The agency describes it as “a fee on issuers of specified health-insurance policies and plan sponsors of applicable self-insured health plans that helps to fund the PCORI. The institute will assist, through research, patients, clinicians, purchasers and policy-makers, in making informed-health decisions by advancing the quality and relevance of evidence-based medicine. The institute will compile and distribute comparative clinical-effectiveness research findings,” according to the IRS.

That fee is due at the end of the month.

The amount of the PCORI fee is equal to the average number of lives covered during the policy year or plan year multiplied by the applicable dollar amount for the year. For policy and plan years ending after Sept. 30, 2012, and before Oct. 1, 2013, the applicable dollar amount is $1. For policy and plan years ending after Sept. 30, 2013, and before Oct.1, 2014, the applicable dollar amount is $2, the IRS said.

Besides the PCORI fee, employers and other sponsors of self-funded plans, and the insurance companies offering health-insurance plans are subject to the health law’s transitional-reinsurance fee.
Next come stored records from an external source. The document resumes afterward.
(** X5. A dependency other than mach_emu whose [shared] resolved to false
    never has its [bindirs] read: any list, also the empty one, gives the same
    run. *)
Theorem static_bindirs_unread (self : ConanFile) (name : string) (dirs : list string) :
  name <> "mach_emu" ->
  resolved_option self name "shared" = Some false ->
  generate (set_bindirs name dirs self) = generate self.
Proof.
  intros Hname Hshared.
  unfold generate, generate_body, dependency, resolved_option, set_bindirs in *.
  simpl. rewrite !lookup_alter.
  unfold bind, option_value, bindirs0, set_cache_variable, ret, raise.
  repeat case_decide; simplify_eq/=; walk_both; reflexivity.
Qed.

Lemma static_bindirs_unread_witness :
  generate (set_bindirs "sdl" ["/p/sdl/lib"] Examples.static) = generate Examples.static.
Proof.
  apply (static_bindirs_unread Examples.static "sdl" ["/p/sdl/lib"]).
  - discriminate.
  - vm_compute. reflexivity.
Defined.

(** X6. When mach_emu's [with_zlib] resolved to false, [generate] reads
    nothing of zlib on any operating system: replacing or removing its
    metadata gives the same run. *)
Theorem zlib_unread_without_with_zlib (self : ConanFile) (z : option Dependency) :
  resolved_option self "mach_emu" "with_zlib" = Some false ->
  generate (set_dependency "zlib" z self) = generate self.
Proof.
  intros Hwith.
  unfold generate, generate_body, dependency, resolved_option, set_dependency in *.
  simpl. rewrite lookup_partial_alter_eq, !lookup_partial_alter_ne by discriminate.
  unfold bind, option_value, bindirs0, set_cache_variable, ret, raise.
  walk_both; reflexivity.
Qed.

Lemma zlib_unread_without_with_zlib_witness :
  generate (set_dependency "zlib" None Cases.windows_no_zlib)
  = generate Cases.windows_no_zlib.
Proof.
  apply (zlib_unread_without_with_zlib Cases.windows_no_zlib None).
  vm_compute. reflexivity.
Defined.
That responsibility starts in 2014 and continues through 2015 and 2016.

This fee is designed to fund reinsurance payments to health-insurance issuers that cover high-risk individuals in the individual market.
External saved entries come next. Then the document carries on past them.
(** ** Floating-point numbers

    A Python [float] is an IEEE 754 binary64 number: a value [x] of
    [spec_float] with [valid_binary 53 1024 x = true], that is, a zero,
    an infinity, NaN, or a mantissa in normal form for 53 bits of
    precision and the exponent bound 1024.  The operations are those of
    the standard library's specification of floating-point arithmetic:
    a sum or a product is the nearest float, ties going to the even
    one, and an infinity when it is too large. *)

Definition float : Type := spec_float.

Definition fadd (x y : float) : float := SFadd 53 1024 x y.
Definition fmul (x y : float) : float := SFmul 53 1024 x y.

(** [x <= y] and [x < y]: both false when [x] or [y] is NaN. *)
Definition fle (x y : float) : bool := SFleb x y.
Definition flt (x y : float) : bool := SFltb x y.

(** The float [1.0]; to compare a float with the [int] 1 is to compare
    it with [1.0]. *)
Definition f_one : float := S754_finite false 4503599627370496 (-52).

(** An [int] as operand of a float operation: the nearest float, and
    [OverflowError] when the [int] is too large to have one. *)
Definition float_of_int (n : Z) : result float :=
  match binary_normalize 53 1024 n 0 false with
  | S754_infinity _ => Raise OverflowError
  | x => Ok x
  end.

(** [int(np.floor(x))]: the greatest integer that is not above [x];
    [int] raises [OverflowError] for an infinity and [ValueError] for
    NaN. *)
Definition int_floor (x : float) : result Z :=
  match x with
  | S754_zero _ => Ok 0%Z
  | S754_finite sign m e =>
      Ok (Z.shiftl (if sign then Z.neg m else Z.pos m) e)
  | S754_infinity _ => Raise OverflowError
  | S754_nan => Raise ValueError
  end.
Both fees apply to all plans, Vanessa Flynn says, regardless of whether they are a self-funded plan through a third-party administrator such as POMCO Group or a fully insured plan through a health insurer.
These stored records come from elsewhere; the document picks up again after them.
(** * idock: ligand model, conformation evaluator and Monte Carlo task

    A shallow embedding of [ligand.cpp], [monte_carlo_task.cpp] and
    [array.cpp], and the properties of them that the specification states.

    Layout: the numeric interface and the outcome monad; [array.cpp];
    the ligand data model; [ligand::evaluate] and [ligand::compose_result];
    [monte_carlo_task]; the constructor [ligand::ligand]; the vocabulary
    of the statements; concrete instances of the interfaces and example
    inputs; then the lemmas and theorems, and runs on the examples. *)

From Stdlib Require Import ZArith Floats Lia String Ascii Bool DecimalString.
From stdpp Require Import base option list.
(** [s[n:]] *)
Fixpoint drop (n : nat) (s : string) : string :=
  match n, s with
  | O, _ => s
  | S _, EmptyString => EmptyString
  | S n', String _ t => drop n' t
  end.

(** [s[:n]] *)
Fixpoint take (n : nat) (s : string) : string :=
  match n, s with
  | O, _ => EmptyString
  | S _, EmptyString => EmptyString
  | S n', String c t => String c (take n' t)
  end.

(** [s.endswith(suffix)]: the last [len(suffix)] characters are [suffix]. *)
Definition endswith (s suffix : string) : bool :=
  (String.length suffix <=? String.length s)%nat &&
  String.eqb (drop (String.length s - String.length suffix) s) suffix.

(** [s.endswith((a, b, ...))] with a tuple of suffixes. *)
Definition endswith_any (s : string) (suffixes : list string) : bool :=
  existsb (endswith s) suffixes.

(** [s.rfind(c)] for a one-character [c]: the highest index, or -1. *)
Fixpoint rfind_from (i : Z) (c : ascii) (s : string) : Z :=
  match s with
  | EmptyString => -1
  | String a t =>
      let r := rfind_from (i + 1) c t in
      if 0 <=? r then r else if Ascii.eqb a c then i else -1
  end.

Definition rfind (c : ascii) (s : string) : Z := rfind_from 0 c s.
(** X11. No name is checked twice.  The list that a run shards is not
    empty, holds no name twice, and holds only names of the input file
    (trimmed lines) that pass the length filter; and whatever the number of
    workers, no name is in two shards or twice in one: the shards together
    are that list. *)
Theorem usernames_checked_once cmp (a : args) (content : string) (us : list string) :
  usernames cmp a content = Some us →
  us ≠ [] ∧ NoDup us ∧
  (∀ u, u ∈ us →
     valid_length u = true ∧ u ≠ EmptyString ∧
     u ∈ map Str.trim (Str.split_lines content)) ∧
  (∀ n shards, Shard.shardArray us n = Some shards →
     NoDup (concat shards) ∧ concat shards ≡ₚ us ∧ length shards = n).
Proof.
  intros Hus. destruct (usernames_sublist cmp a content us Hus) as [Hne Hsub].
  assert (Hraw : NoDup (raw content)) by apply dedupe_NoDup.
  assert (Hnd : NoDup us).
  { eapply sublist_NoDup; [|exact Hsub]. rewrite sort_Permutation.
    by apply NoDup_filter. }
  split; [done|]. split; [done|]. split.
  - intros u Hu. assert (Hin : u ∈ filter (λ u, valid_length u = true) (raw content)).
    { rewrite <-(sort_Permutation cmp). by eapply elem_of_sublist. }
    apply list_elem_of_filter in Hin as [Hvalid Hin]. split; [done|].
    unfold raw in Hin. apply dedupe_NoDup in Hin as [Hin _].
    apply list_elem_of_filter in Hin as [Hnonempty Hin].
    split; [by intros ->|done].
  - intros n shards Hshards. destruct n as [|n].
    + unfold Shard.shardArray in Hshards. simpl in Hshards. by destruct us.
    + destruct (shardArray_distributed us (S n) ltac:(lia)) as (shards' & Hrun & Hd).
      rewrite Hrun in Hshards. injection Hshards as <-.
      destruct Hd as [Hlen _ Hperm _]. split; [by rewrite Hperm|done].
Qed.

End names.

(** A file with a name twice, a name that is too short and a name with a
    letter of Latin-1 ([àbc], the code unit 224). *)
Definition pears : string :=
  "pear" +:+ Str.nl +:+ "apple" +:+ Str.nl +:+ "pear" +:+ Str.nl +:+ "ab" +:+ Str.nl +:+
  String (ascii_of_nat 224) "bc" +:+ Str.nl.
“The one thing that’s been consistent about this is that we’re really not surprised about anything,” she says.

 

Delay details

Mark Mazur, assistant secretary for tax policy, made the announcement July 2 in a blog posting on the website of the U.S. Department of the Treasury.

Mazur’s post was entitled “Continuing to Implement the ACA in a Careful, Thoughtful Manner.”

“We have heard concerns about the complexity of the requirements and the need for more time to implement them effectively. We recognize that the vast majority of businesses that will need to do this reporting already provide health insurance to their workers, and we want to make sure it is easy for others to do so,” Mazur said in the blog post.

The one-year delay is intended to accomplish two goals, Mazur said.

“First, it will allow us to consider ways to simplify the new reporting requirements consistent with the law. Second, it will provide time to adapt health coverage and reporting systems while employers are moving toward making health coverage affordable and accessible for their employees,” Mazur said.

The Affordable Care Act includes information reporting by insurers, self-insuring employers, and other parties that provide health coverage. It also requires information reporting by certain employers regarding the health coverage offered to their full-time employees.

The Obama Administration expects to publish proposed rules implementing these provisions this summer. That will follow a dialogue with stakeholders, Mazur said.

The stakeholders include employers that already provide their full-time workers with coverage exceeding the minimum employer-shared responsibility requirements, he said.

Once these rules have been issued, the Obama Administration will work with employers, insurers, and other reporting entities to “strongly” encourage them to voluntarily implement this information reporting in 2014, in preparation for the full implementation in 2015, Mazur said.

One national business group that opposed the health-care reform law in arguments before the Supreme Court last year says the delay just proves the law is not workable.

“This is simply the latest evidence that implementation of this terrible law is going to be difficult if not impossible, and the burden is going to fall on the people who create American jobs,” Amanda Austin, director of federal public policy at the National Federation of Independent Business (NFIB), said a news release. “Temporary relief is small consolation. We need a permanent fix to this provision to provide long term relief for small employers.” Mike Durant, NFIB/New York state director tweeted out Austin’s statement today.